Perpustakaan Digital ITB

This thesis is focused on the development of a user subroutine aimed to simulate the bone regeneration process through the finite element method. This research is important for enhancing surgical planning, implant design, and rehabilitation strategies for patients. Based on the mechanoregulation theory, tissue differentiation from granulation tissue to either fibrous, cartilage, or bone is governed by two mechanical factors: deviatoric strain and fluid flow. In this research, the theory was implemented through a custom user-subroutine for three cases: fractured tibia, the effects of implant stiffness and geometry evaluation, and mandibular reconstruction with particulate cancellous bone marrow (PCBM) grafts healing.

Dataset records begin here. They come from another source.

Lemma same_int (m m' : list (string * any)) k z :
  unsigned_zero <$> get m' k = unsigned_zero <$> get m k → get m k = Some (ANum (of_Z z)) → 0 ≤ z ≤ 25 →
  ∃ f, get_num m' k = Some f ∧ int_of f = z.
Proof using.
  intros H Hk Hz. rewrite Hk in H. unfold get_num. destruct (get m' k) as [w|]; [|done]. injection H as H.
  destruct (small_int z w Hz H) as (f & -> & Hf). by exists f.
Qed.

(** The row a new parent gets. *)
Lemma createParent_adds env i t key children d res d' :
  createParent env i t key children d = (Ok res, d') → SeverityFunction i ∈ severity_functions →
  utf8_valid key = true → Z.of_nat (length children) < 2 ^ 63 →
  let r := v_Row (res_Parent res) in
  risks d' = risks d ++ [r] ∧ r_TenantID r = t ∧ on_cell r ∧
  arrow_text (r_InherentScore r) "aggregation_key" = Some key ∧
  extractAggregationMeta (r_InherentScore r) =
    mkMeta (res_Severity res) (res_Likelihood res) (res_Impact res) (res_SeverityFunction res) key ∧
  res_AggregationKey res = key.
Proof using JN.
  intros H Hf Hk Hn. unfold createParent in H. apply tx_bind_Ok in H as (rows & d1 & [= <- <-] & H).
  destruct (negb _); [done|]. apply tx_bind_Ok in H as (scores & d1 & [_ ->]%tx_lift_Ok & H).
  apply tx_bind_Ok in H as (sev & d1 & [Hs ->]%tx_lift_Ok & H).
  apply capped_severity in Hs. destruct (DeriveGridCell sev) as [l im] eqn:Hg. apply grid_cell_range in Hg as [Hl Hi].
  destruct (ListRisksByIDs t children d) as [|first rest]; [done|].
  apply tx_bind_Ok in H as (r & d1 & Hr%exec_Ok & H). apply tx_bind_Ok in H as ([] & d2 & Hx & [= <- <-]).
  apply (tx_iter_keeps risks) in Hx; [|intros c s s' Hc%exec_Ok; by eapply LinkRiskAggregation_risks].
  apply insert_risk_Ok in Hr as (doc & Hj & E1 & E2 & _ & E3 & ->). 
  cbn [r_InherentScore r_TenantID v_Row res_Parent res_Severity res_Likelihood res_Impact res_SeverityFunction
       res_AggregationKey] in *.
  rewrite Hx. split; [done|]. split; [done|]. set (n := Z.of_nat (length children)) in *.
  destruct (aggregate_reads key n im l sev (SeverityFunction i)) as (m & Hu & Gs & Gl & Gi & Gf & Gk); [done..| |].
  { intros z. rewrite !elem_of_cons, elem_of_nil. lia. }
  assert (Hg : graded m) by (exists (of_Z l), (of_Z im); split_and!; [done..| |]; eexists; done).
  destruct (stored_object _ _ _ Hj Hu) as (m' & Hu' & Hs').
  split; [apply (graded_cell r m'); [by rewrite E1|by eapply same_graded]|]. rewrite E1. split.
  { destruct (jsonb_members _ _ _ Hj (aggregate_decodes _ _ _ _ _ _ Hk Hf)) as (ms & Hd & Hp & Hin).
    - vm_compute. repeat constructor; set_solver.
    - unfold arrow_text, arrow. rewrite Hd, (elem_get ms "aggregation_key" (JStr key)); [done| |apply Hin; [left|done]].
      rewrite Hp. vm_compute. repeat constructor; set_solver. }
  split; [|done]. unfold extractAggregationMeta, Unmarshal_map. rewrite Hu'.
  destruct (same_int _ _ _ _ (Hs' "severity") Gs) as (fs & -> & ->); [lia|].
  destruct (same_int _ _ _ _ (Hs' "likelihood") Gl) as (fl & -> & ->); [lia|].
  destruct (same_int _ _ _ _ (Hs' "impact") Gi) as (fi & -> & ->); [lia|]. unfold get_str.
  rewrite (same_member _ _ _ (Hs' "severity_function") Gf), (same_member _ _ _ (Hs' "aggregation_key") Gk);
    [done|by intros [| |[]| | |]..].
Qed.

(** ** Every stored grid score is readable *)

Definition all_on_grid (d : DB) : Prop := ∀ r, r ∈ risks d → grid_methodology (r_Methodology r) → on_cell r.

(** [Create], [Aggregate] (with fewer children than an [int] counts), or any
    change that neither adds a risk nor touches a methodology or an inherent
    score. *)
Inductive step : DB → DB → Prop :=
| step_create env i d : step d (Create env i d).2
| step_aggregate env i d : Z.of_nat (length (ChildRiskIDs i)) < 2 ^ 63 → step d (Aggregate env i d).2
| step_other d d' :
    (∀ r', r' ∈ risks d' → ∃ r, r ∈ risks d ∧ r_Methodology r = r_Methodology r' ∧ r_InherentScore r = r_InherentScore r') →
    step d d'.

(** What a successful [Aggregate] did. *)
Lemma Aggregate_Ok env i d res d' :
  Aggregate env i d = (Ok res, d') →
  SeverityFunction i ∈ severity_functions ∧ ParentTitle i ≠ "" ∧ length (ChildRiskIDs i) ≠ 0%nat ∧
  ∃ t, tenant_of (env_ctx env) = Some t ∧
  let key := AggregationKey (ParentTitle i) (uniqueUUIDs (ChildRiskIDs i)) in
  let found := plan (select_where (λ r, bool_decide (r_TenantID r = t) &&
                       bool_decide (arrow_text (r_InherentScore r) "aggregation_key" = Some key)) (risks d)) in
  (∃ r rest, found = r :: rest ∧ res = existingResult t key r d ∧ d' = d) ∨
  (found = [] ∧ createParent env i t key (uniqueUUIDs (ChildRiskIDs i)) d = (Ok res, d')).
Proof using.
  unfold Aggregate. case_bool_decide as H1; [done|]. case_bool_decide as H2; [done|]. destruct (negb _); [done|].
  case_bool_decide as H3; [|done]. simpl.
  intros [(t & a & Ht & [= <-] & E)|(e & [=] & _)]%(inTx_cases (λ d, d)). split_and!; [done..|].
  exists t. split; [done|]. unfold tx_try, GetRiskByAggregationKey in E.
  destruct (plan _) as [|r rest] eqn:Hp; cbn [one] in E.
  - by right.
  - left. injection E as <- <-. by exists r, rest.
Qed.

Lemma key_utf8 title children : utf8_valid (AggregationKey title children) = true.
Proof using. apply sha256_hex_utf8. Qed.

Lemma all_on_grid_add d d' r :
  risks d' = risks d ++ [r] → (grid_methodology (r_Methodology r) → on_cell r) → all_on_grid d → all_on_grid d'.
Proof using.
  intros E Hr Hd x. rewrite E, elem_of_app, list_elem_of_singleton. intros [Hx| ->]; [by apply Hd|done].
Qed.

Lemma all_on_grid_step d d' : step d d' → all_on_grid d → all_on_grid d'.
Proof using JN.
  intros [env i d0|env i d0 Hn|d0 d1 H] Hd.
  - destruct (Create env i d0) as [[v|e] d1] eqn:E; simpl.
    + apply Create_adds in E as (r & E & Hr). by eapply all_on_grid_add.
    + unfold Create in E. cbv zeta in E. destruct (ValidateInherentScore _ _); [by injection E as _ <-|].
      destruct (createScores _ _ _) as [[inh rs]|]; [|by injection E as _ <-].
      destruct (ValidateTreatment _); [by injection E as _ <-|]. apply (inTx_cases (λ d, d)) in E as [(t & a & _ & [=] & _)|(e' & _ & ->)]; done.
  - destruct (Aggregate env i d0) as [[v|e] d1] eqn:E; simpl.
    + apply Aggregate_Ok in E as (Hf & _ & _ & t & _ & [(r & rest & _ & _ & ->)|[_ E]]); [done|].
      apply createParent_adds in E as (E & _ & Hc & _); [by eapply all_on_grid_add|done|apply key_utf8|].
      pose proof (first_seen_length [] (ChildRiskIDs i)). unfold uniqueUUIDs. lia.
    + unfold Aggregate in E. do 2 (case_bool_decide; [by injection E as _ <-|]).
      do 2 (destruct (negb _); [by injection E as _ <-|]).
      apply (inTx_cases (λ d, d)) in E as [(t & a & _ & [=] & _)|(e' & _ & ->)]; done.
  - intros r' Hr' Hm. destruct (H r' Hr') as (r & Hr & E1 & E2). destruct (Hd r Hr) as (l & i & Hc); [by rewrite E1|].
    exists l, i. by rewrite <- E2.
Qed.

Lemma readable_children rows :
  Forall (λ r, grid_methodology (r_Methodology r) ∧ on_cell r) rows →
  ∃ scores, childScores rows = Ok scores ∧ Forall on_grid scores ∧ length scores = length rows.
Proof using.
  induction 1 as [|r rows [Hm (l & i & Hc & Hl & Hi)] _ (scores & Hs & Hg & Hlen)]; [by exists []|].
  exists (mkScore l i :: scores). simpl.
  assert (IsAggregableMethodology (r_Methodology r) = true) as -> by by destruct Hm as [->| ->].
  rewrite Hc, Hs. simpl. split_and!; [done|by constructor|lia].
Qed.

(** C19: in every state that creating risks, aggregating them and changes that leave
    scores alone can reach from an empty register, each risk of a 5x5 methodology has a
    stored score whose likelihood and impact are read as whole numbers from 1 to 5; so
    collecting the scores of any such risks for an aggregation succeeds. *)
Theorem stored_scores_on_grid d0 d :
  risks d0 = [] → rtc step d0 d →
  (∀ r, r ∈ risks d → r_Methodology r = "nist_800_30" ∨ r_Methodology r = "qualitative_5x5" →
     ∃ l i, likelihoodImpactFromInherent (r_InherentScore r) = Ok (l, i) ∧ 1 ≤ l ≤ 5 ∧ 1 ≤ i ≤ 5) ∧
  (∀ rows, (∀ r, r ∈ rows → r ∈ risks d ∧ (r_Methodology r = "nist_800_30" ∨ r_Methodology r = "qualitative_5x5")) →
     ∃ scores, childScores rows = Ok scores ∧ length scores = length rows).
Proof using JN.
  intros E H. assert (Hd : all_on_grid d).
  { assert (H0 : all_on_grid d0) by (intros r; rewrite E; by intros ?%elem_of_nil). clear E. revert H0.
    induction H; [done|]. eauto using all_on_grid_step. }
  split; [exact Hd|]. intros rows Hr. destruct (readable_children rows) as (scores & Hs & _ & Hl); [|by exists scores].
  apply Forall_forall. intros r Hin. destruct (Hr r Hin) as [H1 H2]. split; [done|]. by apply Hd.
Qed.

(** ** Aggregating twice *)

(** The key does not depend on the order or repetition of the children. *)
Lemma key_of_set title l k :
  (∀ x, x ∈ l ↔ x ∈ k) → AggregationKey title (uniqueUUIDs l) = AggregationKey title (uniqueUUIDs k).
Proof using.
  intros H. unfold AggregationKey, aggregation_preimage. do 4 f_equal.
  apply (Sorted_unique String.le); [apply Sorted_merge_sort, _..|]. rewrite !merge_sort_Permutation. apply fmap_Permutation.
  apply NoDup_Permutation; [apply first_seen_NoDup..|]. intros x. unfold uniqueUUIDs.
  by rewrite !first_seen_elem, H.
Qed.

(** Once an aggregation has succeeded, asking again with the same title and the
    same set of children, in any order and with repetitions, whatever level, unit or
    severity function the second request names, returns the same parent with the
    same severity, cell and function, and changes nothing. *)
Theorem Aggregate_idempotent env i d res d' ctx t now fresh j :
  Aggregate env i d = (Ok res, d') → Z.of_nat (length (ChildRiskIDs i)) < 2 ^ 63 →
  tenant_of (env_ctx env) = Some t → tenant_of ctx = Some t →
  ParentTitle j = ParentTitle i → (∀ x, x ∈ ChildRiskIDs j ↔ x ∈ ChildRiskIDs i) →
  isValidLevel (ParentLevel j) = true → SeverityFunction j ∈ ["max"; "weighted_max"; "sum"] →
  ∃ res', Aggregate (mkEnv ctx healthy now fresh) j d' = (Ok res', d') ∧
    v_Row (res_Parent res') = v_Row (res_Parent res) ∧ res_Severity res' = res_Severity res ∧
    res_Likelihood res' = res_Likelihood res ∧ res_Impact res' = res_Impact res ∧
    res_SeverityFunction res' = res_SeverityFunction res ∧ res_AggregationKey res' = res_AggregationKey res.
Proof using JN.
  intros H Hn Ht Ht' Etitle Eset Hlv Hfn. apply Aggregate_Ok in H as (Hf & H1 & H2 & t0 & Ht0 & H).
  rewrite Ht in Ht0. injection Ht0 as <-. set (key := AggregationKey _ _) in H. cbv zeta in H.
  assert (Hkey : AggregationKey (ParentTitle j) (uniqueUUIDs (ChildRiskIDs j)) = key).
  { rewrite Etitle. by apply key_of_set. }
  assert (Hrun : ∀ r rest, plan (select_where (λ r, bool_decide (r_TenantID r = t) &&
        bool_decide (arrow_text (r_InherentScore r) "aggregation_key" = Some key)) (risks d')) = r :: rest →
      Aggregate (mkEnv ctx healthy now fresh) j d' = (Ok (existingResult t key r d'), d')).
  { intros r rest Hp. unfold Aggregate. rewrite Etitle, (bool_decide_eq_false_2 _ H1).
    rewrite bool_decide_eq_false_2.
    2: { intros E%nil_length_inv. destruct (ChildRiskIDs i) as [|x l] eqn:El; [done|].
         assert (Hx : x ∈ ChildRiskIDs j) by (apply Eset; left). rewrite E in Hx. by apply elem_of_nil in Hx. }
    rewrite Hlv, (bool_decide_eq_true_2 _ Hfn). cbn [negb]. rewrite <- Etitle, Hkey. unfold inTx. cbn [env_infra env_ctx].
    rewrite (inTx_healthy (λ d : DB, d) ctx t) by done. unfold tx_try, GetRiskByAggregationKey. by rewrite Hp. }
  destruct H as [(r & rest & Hp & -> & ->)|[Hp H]].
  - exists (existingResult t key r d). split; [by eapply Hrun|done].
  - pose proof (first_seen_length [] (ChildRiskIDs i)) as Hlen.
    apply createParent_adds in H as (Hr & Er & _ & Ek & Em & Ea); [|done|apply key_utf8|unfold uniqueUUIDs; lia].
    exists (existingResult t key (v_Row (res_Parent res)) d'). split; [apply (Hrun _ [])|].
    + assert (Hnil : select_where (λ r, bool_decide (r_TenantID r = t) &&
        bool_decide (arrow_text (r_InherentScore r) "aggregation_key" = Some key)) (risks d) = []).
      { apply Permutation_nil. by rewrite <- Hp, plan_perm. }
      rewrite Hr, select_where_app, Hnil. cbn [app]. unfold select_where. rewrite filter_cons, filter_nil.
      rewrite decide_True by (by rewrite Er, Ek, !bool_decide_eq_true_2). apply Permutation_singleton_r. apply plan_perm.
    + unfold existingResult. cbn [res_Parent v_Row res_Severity res_Likelihood res_Impact res_SeverityFunction res_AggregationKey].
      by rewrite Em.
Qed.
End Inserts.

(** ** The heat map *)

(** One risk of a 5x5 methodology whose stored likelihood is a number that is
    not the text of an integer (as [3.0], which the schema accepts) makes the heat
    map of its tenant fail, whatever the other risks are. *)
Theorem Heatmap_fails_on_fraction `{!UUIDText} ctx t now fresh d r lit i :
  tenant_of ctx = Some t → r ∈ risks d → r_TenantID r = t →
  r_Methodology r = "nist_800_30" ∨ r_Methodology r = "qualitative_5x5" →
  arrow (r_InherentScore r) "likelihood" = Some (JNum lit) → int4in lit = None →
  arrow (r_InherentScore r) "impact" = Some (JNum i) →
  Heatmap (mkEnv ctx healthy now fresh) d = (Err (ErrStatement "heatmap"), d).
Proof.
  intros Ht Hr Et Hm Hl Hbad Hi. unfold Heatmap, inTx. cbn [env_infra env_ctx].
  rewrite (inTx_healthy (λ d : DB, d) ctx t) by done. unfold exec, run, tx_try, HeatmapBuckets.
  destruct (mapM heatmap_key _) as [keys|] eqn:E; [exfalso|done].
  apply mapM_Some_1 in E. assert (Hin : r ∈ select_where (aggregable_in t) (risks d)).
  { apply elem_of_select_where. split; [|done]. unfold aggregable_in. rewrite bool_decide_eq_true_2 by done.
    by destruct Hm as [->| ->]. }
  apply list_elem_of_lookup in Hin as [n Hn]. destruct (Forall2_lookup_l _ _ _ _ _ E Hn) as (k & _ & Hk).
  unfold heatmap_key, is_number, int_at, arrow_text in Hk. rewrite Hl, Hi in Hk. simpl in Hk. by rewrite Hbad in Hk.
Qed.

In the fractured tibia cases, the developed user subroutine produced results that were consistent between the two-dimensional axisymmetric, solid 3D, and the reference models in terms of element distribution, tissue morphology, and interfragmentary strain. When evaluating the effects of implant stiffness and geometry, it was found that both of these factors play a crucial role in governing bone regeneration. The perfectly fitted implant generated a more rigid structure and a faster rate of bone regeneration compared to the implant with a 1 mm gap at the same Young’s modulus value. It was also demonstrated in this case that overly rigid implants can lead to significant bone resorption. Furthermore, the applicability of this theory to mandibular reconstruction with PCBM healing has been validated, as the simulation results showed good agreement with experimental findings in terms of tissue morphology, bone propagation patterns, and bone tissue fraction. Among the four simulated loading cases, the one with a 35% maximum bite force showed the best alignment with experimental data. It was observed that bone tissue propagates from the superior side and the buccal and lingual sides in contact with the native bone, starting from the outer regions and progressing inward. Additionally, diminishing trends in the maximum von Mises stress within the implants were observed as bone regeneration progressed.